▶ Work to complete:
Search the entries for the word "JObj" and return every line where it is found.

▶ Extracted data:
(** C18. A document that was saved survives.  Whatever fails and wherever the process is killed
    while a YAML document is saved: after a crash, of the process or of the machine, a load gives
    what it gave before the save, or the new document, migrated; the new one, once the save has
    returned and the directory could be synchronised; the one before, if the save raised. *)
Theorem save_survives_crash self value d s :
  stable s → flushed s → visible (path self) = true → visible (legacy self) = true → suffix (path self) ≠ ".json" →
  (decode_text (concat (yaml_writer value).1) ≫= yaml_load) = Ok (JObj d) → healthy rec → room rec s →
  let '(s', o) := YamlStateStore.save (sys := run) self value s in
  ∀ s'', crash s' s'' → room rec s'' →
    let before := (YamlStateStore.load (sys := rec) self s).2 in
    let loaded := (YamlStateStore.load (sys := rec) self s'').2 in
    (loaded = before ∨ loaded = Some (migrated (kind self) d)) ∧
    (o = Some (Ok ()) → has_O_DIRECTORY (System := run) = true →
       never_fails (sys := run) OpenDir → never_fails (sys := run) FsyncDir → loaded = Some (migrated (kind self) d)) ∧
    (∀ e, o = Some (Err e) → never_fails (sys := run) CloseDir → loaded = before).
Proof.
  intros Hs Hfl Hp Hl Hsfx Hback Hrec Hroom.
  destruct (YamlStateStore.save self value s) as [s' o] eqn:E. intros s'' Hc Hroom''.
  assert (Ho : outcome_of (sys := run) (path self) (yaml_writer value) true s o s').
  { eapply (iwp_run _ _ _ _ _ (wp_write _ _ 384 _ _ _ Hs Hp (λ _ _ H, H))).
    rewrite <- E. unfold YamlStateStore.save, _save_text_document. by rewrite bool_decide_eq_false_2. }
  assert (Hlp : legacy self ≠ path self) by by apply with_suffix_ne.
  assert (Hnew : reads self (concat (yaml_writer value).1) = migrated (kind self) d).
  { unfold reads. destruct (decode_text _) as [t|]; [|done]. cbn in *.
    destruct (yaml_load t); [|done]. cbn in *. by simplify_eq. }
  assert (Hload : ∀ s c, stable s → room rec s → loads self (file s (path self)) (file s (legacy self)) = c →
    (YamlStateStore.load (sys := rec) self s).2 = Some c).
  { intros ? ? ? ? <-. by apply (healthy_load rec Hrec). }
  assert (Hs'' : stable s'').
  { eapply crash_stable; [|done]. destruct o as [[[]|e]|]; [apply Ho|destruct Ho as [H|(_ & H & _)]|destruct Ho as [H|(_ & H)]];
      apply H. }
  cbv zeta. rewrite (Hload s _ Hs Hroom eq_refl), (Hload s'' _ Hs'' Hroom'' eq_refl).
  assert (Hk : kept s s' → loads self (file s'' (path self)) (file s'' (legacy self))
                         = loads self (file s (path self)) (file s (legacy self))).
  { intros Hk. by rewrite !(kept_crash s s' s''). }
  assert (Hw : written (path self) (concat (yaml_writer value).1) s s' →
    (loads self (file s'' (path self)) (file s'' (legacy self)) = loads self (file s (path self)) (file s (legacy self))
     ∨ loads self (file s'' (path self)) (file s'' (legacy self)) = migrated (kind self) d) ∧
    (flushed s' → loads self (file s'' (path self)) (file s'' (legacy self)) = migrated (kind self) d)).
  { intros Hw. destruct (written_crash _ _ _ _ _ Hfl Hp Hw Hc) as (H1 & H2 & H3). rewrite (H3 (legacy self)) by done.
    rewrite <- Hnew. split; [destruct H1 as [-> | ->]; auto|]. intros Hf. by rewrite H2. }
  split_and!.
  - assert (H : kept s s' ∨ written (path self) (concat (yaml_writer value).1) s s').
    { destruct o as [[[]|e]|]; [right; apply Ho|destruct Ho as [?|(_ & ? & _)]; auto|destruct Ho as [?|(_ & ?)]; auto]. }
    destruct H as [H|H]; [left; by rewrite Hk|].
    destruct (proj1 (Hw H)) as [-> | ->]; [by left|by right].
  - intros -> Hd H1 H2. destruct Ho as (_ & Hwr & Hset). f_equal. apply (proj2 (Hw Hwr)). by apply Hset.
  - intros e -> Hcl. destruct Ho as [Hk'|(_ & _ & ?)]; [|done]. f_equal. by apply Hk.
Qed.
End crash.

(** A codec whose documents hold one number, and a system that does its work. *)
Definition sample_codecs : Codecs := {|
  float_text := λ _, "0.0";
  json_parse := λ _ _, raise ValueError "no JSON here";
  json_text := λ _, raise ValueError "no JSON here";
  yaml_dump := λ v, match v with JObj [("n", JInt z)] => ([[z]], Ok ()) | _ => ([], raise YAMLError "") end;
  yaml_load := λ t, match t with [z] => Ok (JObj [("n", JInt z)]) | _ => raise YAMLError "" end;
  packb := λ _, raise TypeError "";
  unpackb := λ _, raise ValueError "" |}.
Definition sample_system : System := {| os := λ _ _, Fine; drawn := λ _ _, "x"; has_O_DIRECTORY := true |}.
Definition sample_store : YamlStateStore.t := YamlStateStore.mk "trust.yaml" None.

Lemma room_clean sys s : (∀ n, visible n = false → names s !! n = None) → room sys s.
Proof.
  intros Hn k p. rewrite <- (Nat.succ_pred_pos (Z.to_nat TMP_MAX)) by (by vm_compute; lia). cbn [first_free].
  unfold exists_. rewrite Hn by done. rewrite bool_decide_eq_false_2 by (by intros []). eauto.
Qed.
Lemma sample_flushed : flushed sample_disk.
Proof. by apply flushed_intro. Qed.
Lemma sample_room : room sample_system sample_disk.
Proof.
  apply room_clean. intros n Hn. apply lookup_singleton_None. by intros <-.
Qed.

(** Killed before the directory is synchronised: the old number or the new one. *)
Lemma save_survives_crash_witness :
  let '(s', o) := YamlStateStore.save (sys := killed_at FsyncDir) (codecs := sample_codecs) sample_store
                    [("n", JInt 98)] sample_disk in
  ∀ s'', crash s' s'' → room sample_system s'' →
    let loaded := (YamlStateStore.load (sys := sample_system) (codecs := sample_codecs) sample_store s'').2 in
    loaded = Some (Ok [("n", JInt 97)]) ∨ loaded = Some (Ok [("n", JInt 98)]).
Proof.
  pose proof (save_survives_crash (codecs := sample_codecs) (killed_at FsyncDir) sample_system sample_store [("n", JInt 98)]
    [("n", JInt 98)] sample_disk sample_stable sample_flushed eq_refl eq_refl ltac:(by vm_compute) ltac:(by vm_compute)
    (λ _ _, eq_refl) sample_room) as H.
  destruct (YamlStateStore.save sample_store _ sample_disk) as [s' o]. intros s'' Hc Hr.
  destruct (H s'' Hc Hr) as [[H'|H'] _]; [left|by right].
  etransitivity; [exact H'|]. by vm_compute.
Defined.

▶ Answer:
  (decode_text (concat (yaml_writer value).1) ≫= yaml_load) = Ok (JObj d) → healthy rec → room rec s →
  yaml_dump := λ v, match v with JObj [("n", JInt z)] => ([[z]], Ok ()) | _ => ([], raise YAMLError "") end;
  yaml_load := λ t, match t with [z] => Ok (JObj [("n", JInt z)]) | _ => raise YAMLError "" end;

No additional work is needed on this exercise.